Forbes: Is Your Business Prepared To Profit From The Next Disruption?

Oct 14, 2021

Our world is becoming more volatile, not less. Covid, Kabul, floods and fires are just this year’s examples. That’s why it’s so important to increase employee awareness of the external environment and its impact on your operations.

This is the first in a series of reports on resilience best practices that that you can teach your team today. It is the result of dozens of interviews with leaders in companies that turned Covid to their advantage, like J. P Morgan, Facebook and LinkedIn, for my book.

Historically, companies have disproportionately focused learning and development investments on improving the reliability of operational and financial decision making — internal processes that are comparatively easy to control. This turns out to be a mistake.

In research we did while I was at HP, we discovered that, over the past two decades, nearly 3/4 of sustained decreases in firm value were caused by exogenous events. If you believe, as indicators suggest, that we are moving into a more volatile decade, the need to increase awareness of external change will only grow.

Strategic and external change are typically the purview of senior management, while the rank and file focus on the day-to-day. The consensus view in interviews with Learning and Development leaders is that, as the world continues to become more complex and volatile, people lower in organizations need a broader contextual understanding of external change and its impact on strategy.

Focusing people on what is going on outside of the organization is a priority at LinkedIn. Kevin Delaney, VP of Learning & Development said, “It’s vital to break that wall. We do it by empowering every individual to: stay on top of current trends, have their voice heard, and get everybody connected to a network outside of their fishbowl.”

Things might move along fine when in smooth seas, but the real test of an organization is how it turns instability into opportunity. When disruptions hit, when the industrial structure breaks down, that’s an opening for the prepared, as companies like Amazon and Zoom proved this year.

What can you do to enhance organizational awareness of your external environment today?

3 Actions to Focus Your People for the Future:

1. Share the key take aways from your Annual Report.

As a leader, one step you can take today is to walk your people through your annual report, not just the highlights. Share how you thought through writing it, with a particular focus on the organizational risks.

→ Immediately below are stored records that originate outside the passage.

Definition _showdown_results_from_event (event : dict) : res (list (string * bool)) :=
  let? payload := sub_dict event "payload" in
  let? showdowns := sub_list payload "showdown" in
  foldR (fun acc showdown =>
    let miner := dget showdown "miner_address" in
    if truthy miner then
      let? k := as_key miner in Ok (aset k (truthy (dget showdown "won")) acc)
    else Ok acc) showdowns [].

(** [any(...)]: stops at the first true element. *)
Fixpoint anyR {A} (f : A -> res bool) (l : list A) : res bool :=
  match l with
  | [] => Ok false
  | x :: l => let? b := f x in if b then Ok true else anyR f l
  end.

Definition name_in (names : list string) (action : dict) : res bool :=
  let? n := _action_name action in Ok (existsb (String.eqb n) names).

(** [_action_name(action) == "raise" and p(int(action.get("raise_number", d) or d))] *)
Definition raise_with (d : Z) (p : Z -> bool) (action : dict) : res bool :=
  let? r := name_in ["raise"] action in
  if r then let? n := py_int (por (dget_or action "raise_number" (VInt d)) (VInt d)) in Ok (p n)
  else Ok false.

Definition vpip (preflop : list dict) : res bool := anyR (name_in ["bet"; "call"; "raise"]) preflop.
Definition pfr (preflop : list dict) : res bool := anyR (raise_with 1 (Z.eqb 1)) preflop.
Definition three_bet (preflop : list dict) : res bool := anyR (raise_with 0 (Z.leb 3)) preflop.
Definition cbet (preflop flop : list dict) : res bool :=
  let? r := anyR (name_in ["raise"]) preflop in
  if r then anyR (name_in ["bet"; "raise"]) flop else Ok false.
Definition update_miner_public_ranking (address : string) (public_rank public_elo : value) : repo dict :=
  update_miner address [("public_rank", public_rank); ("public_elo", public_elo)].

Definition update_arena_miner_multiplier (address : string) (arena_multiplier updated_at : value) : repo dict :=
  update_miner address [("arena_multiplier", arena_multiplier); ("updated_at", updated_at)].

Definition update_poker_mtt_miner_multiplier (address : string)
  (poker_mtt_multiplier updated_at : value) : repo dict :=
  update_miner address [("poker_mtt_multiplier", poker_mtt_multiplier); ("updated_at", updated_at)].

Definition list_miners : repo (list dict) := all_rows _miners.

Definition list_miners_by_addresses (addresses : list string) : repo (list dict) :=
  let* s := sget in
  let items := map snd (filter (fun kv => mem_key kv.1 addresses = true) (tab _miners s)) in
  slift (sort_rows (keys_or_empty ["address"]) false items).

Definition count_active_miners : repo Z :=
  let* miners := all_rows _miners in
  sret (Z.of_nat (length (filter (fun m => field_is "status" "active" m = true) miners))).

(** ** Tasks *)

(** The stored task is kept when the new row says nothing about a field. *)
Definition upsert_task : dict -> repo dict := save_keyed "task_run_id" _tasks.
Definition get_task : string -> repo (option dict) := get_row _tasks.
Definition list_tasks : repo (list dict) := all_rows _tasks.

Definition is_due_fast_task (now_iso : string) (task : dict) : res bool :=
  let? lane := dgetitem task "lane" in
  if negb (py_eq_str lane "forecast_15m") then Ok false
  else if in_strings (dget task "state") ["settled"; "resolved"] then Ok false
  else let? resolve_at := dgetitem task "resolve_at" in
       py_le resolve_at (VStr now_iso).

Definition list_due_unsettled_fast_tasks (now_iso : string) : repo (list dict) :=
  let* tasks := all_rows _tasks in
  slift (filterR (is_due_fast_task now_iso) tasks).

(** ** Submissions *)

Definition get_submission (task_run_id miner_address : string) : repo (option dict) :=
  sgets (fun s => non_empty (aget (task_run_id, miner_address) (_submissions s))).

Definition submission_key (row : dict) : res (string * string) :=
  let? t := dgetitem row "task_run_id" in
  let? m := dgetitem row "miner_address" in
  let? t := as_key t in
  let? m := as_key m in
  Ok (t, m).

Definition request_id_keys : list string := ["commit_request_id"; "reveal_request_id"].

(** The submission of another key that already used one of the request ids. *)
Fixpoint foreign_request (index : rows) (key : string * string) (submission : dict) (ks : list string)
  : res (option dict) :=
  match ks with
  | [] => Ok None
  | k :: ks =>
      let request_id := dget submission k in
      if truthy request_id then
        let? rid := as_key request_id in
        match non_empty (aget rid index) with
        | Some existing =>
            let? existing_key := submission_key existing in
            if keqb existing_key key then foreign_request index key submission ks
            else Ok (Some existing)
        | None => foreign_request index key submission ks
        end
      else foreign_request index key submission ks
  end.

Definition index_request (current : dict) (k : string) : repo unit :=
  let request_id := dget current k in
  if truthy request_id then
    let*? rid := as_key request_id in
    do* put_row _request_index rid current in sret tt
  else sret tt.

2. Share the exogenous risks you face and the executive sponsors for each.

If you are an employee of a publicly held company, you can look up your company’s 10-K proxy disclosure here by filling out the search box like in the image below. The SEC provides a good overview of how to read it. Pay particular attention to sections 1a and 7a, which focus on risks. Typically, there is an executive sponsor responsible for each of these challenges—and the board is breathing down their neck about them. Showing your people the challenges you are attempting to resolve will cue them into where you need to improve resilience. When they make decisions, this knowledge will help them better balance your future needs and the day-to-day.

3. Have your team explore the impact of historical shocks if they occurred today.

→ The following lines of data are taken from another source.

Lemma not_after_le k now row v :
  in_range now -> timed k row -> aget k row = Some v -> py_le v (VStr (iso_format now)) = Ok (not_after k now row).
Proof.
  intros Hnow (t & Ht & Hk) Hv. rewrite Hk in Hv. injection Hv as <-. unfold not_after.
  rewrite (dget_some _ _ _ Hk). simpl. rewrite parse_iso_format, seconds_of_drop by done.
  by rewrite iso_format_leb.
Qed.

Definition due_fast_task (now : Z) (task : dict) : bool :=
  field_is "lane" "forecast_15m" task && negb (in_strings (dget task "state") ["settled"; "resolved"]) &&
  not_after "resolve_at" now task.

Definition due_hold (now : Z) (entry : dict) : bool :=
  field_is "state" "held" entry && not_after "release_after" now entry.

Lemma is_due_fast_task_time now task :
  in_range now -> dhas task "lane" = true -> timed "resolve_at" task ->
  is_due_fast_task (iso_format now) task = Ok (due_fast_task now task).
Proof.
  intros Hnow Hlane Ht. unfold is_due_fast_task, due_fast_task, field_is, dhas, ahas, dgetitem in *.
  destruct (aget "lane" task) as [lane|] eqn:El; [|done]. rewrite (dget_some _ _ _ El). simpl.
  destruct (py_eq_str lane "forecast_15m"); simpl; [|done].
  destruct (in_strings _ _); simpl; [done|].
  destruct (aget "resolve_at" task) as [v|] eqn:Ev; simpl; [by apply not_after_le|].
  destruct Ht as (t & _ & Ht). congruence.
Qed.

Lemma is_due_hold_time now entry :
  in_range now -> timed "release_after" entry ->
  is_due_hold (iso_format now) entry = Ok (due_hold now entry).
Proof.
  intros Hnow Ht. unfold is_due_hold, due_hold, dgetitem.
  destruct (field_is "state" "held" entry); simpl; [|done].
  destruct (aget "release_after" entry) as [v|] eqn:Ev; simpl; [by apply not_after_le|].
  destruct Ht as (t & _ & Ht). congruence.
Qed.

(** The queries for due work compare times, although they compare texts:
    with the times printed as the service prints them, the due fast tasks are
    the unsettled ones that resolve at or before now, and the due holds the
    held ones released at or before now. *)
Theorem due_queries_compare_times s now :
  in_range now ->
  (forall task, In task (avals (tab _tasks s)) -> dhas task "lane" = true /\ timed "resolve_at" task) ->
  (forall entry, In entry (avals (tab _hold_entries s)) -> timed "release_after" entry) ->
  list_due_unsettled_fast_tasks (iso_format now) s =
    (Ok (filter (fun t => due_fast_task now t = true) (avals (tab _tasks s))), s) /\
  list_due_hold_entries (iso_format now) s =
    (Ok (filter (fun e => due_hold now e = true) (avals (tab _hold_entries s))), s).
Proof.
  intros Hnow Htasks Hholds. split.
  - unfold list_due_unsettled_fast_tasks, all_rows, sbind, sgets, slift.
    rewrite (filterR_pure _ (due_fast_task now)); [done|].
    intros task Hin. destruct (Htasks task Hin). by apply is_due_fast_task_time.
  - unfold list_due_hold_entries, all_rows, sbind, sgets, slift.
    rewrite (filterR_pure _ (due_hold now)); [done|].
    intros entry Hin. by apply is_due_hold_time, Hholds.
Qed.

Definition sample_task (id : string) (resolve_at : Z) : dict :=
  [("task_run_id", VStr id); ("lane", VStr "forecast_15m"); ("state", VStr "published");
   ("resolve_at", VStr (iso_format resolve_at))].

Lemma due_queries_compare_times_witness :
  let s := set_tab _tasks [("a", sample_task "a" 5000000); ("b", sample_task "b" 9000000)] empty_repository in
  (list_due_unsettled_fast_tasks (iso_format 7000000) s).1 = Ok [sample_task "a" 5000000].
Proof.
  intros s. destruct (due_queries_compare_times s 7000000) as [E _].
  - split; vm_compute; done.
  - intros task [<-|[<-|[]]]; (split; [reflexivity|]); eexists; (split; [|reflexivity]);
      split; vm_compute; done.
  - intros entry [].
  - rewrite E. vm_compute. reflexivity.
Defined.

(** ** The results a reward window pays *)

Lemma locked_between_times lo hi entry t :
  in_range lo -> in_range hi -> in_range t -> dget entry "locked_at" = VStr (iso_format t) ->
  truthy (VStr (iso_format t)) = true ->
  locked_between (iso_format lo) (iso_format hi) entry =
  Ok ((seconds_of lo <=? seconds_of t) && (seconds_of t <? seconds_of hi)).
Proof.
  intros Hlo Hhi Ht Hl Htr. unfold locked_between. rewrite Hl, Htr. simpl.
  by rewrite iso_format_leb, iso_format_ltb.
Qed.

Ask your people to consider how you might respond to a rogue wave, an unmanageable change caused by the collision of multiple manageable trends, and what you need to do to be resilient to them. One place to start is by sharing this video. It identifies nearly 400 major business shocks in the 20th Century, including pandemics. Covid was a shock, but it is similar to shocks that businesses have repeatedly faced in the past—just not the past several years. Understanding the larger history of business disruption will help your people make decisions about what they don’t know (the future is always an unknown) instead of what they know.

It’s too easy for organizations to try to armor themselves against volatility, rogue waves are a major source of opportunity for the companies that know how to surf them. Teach your people to ride the wave. In this wet and wild world, you can’t avoid getting wet.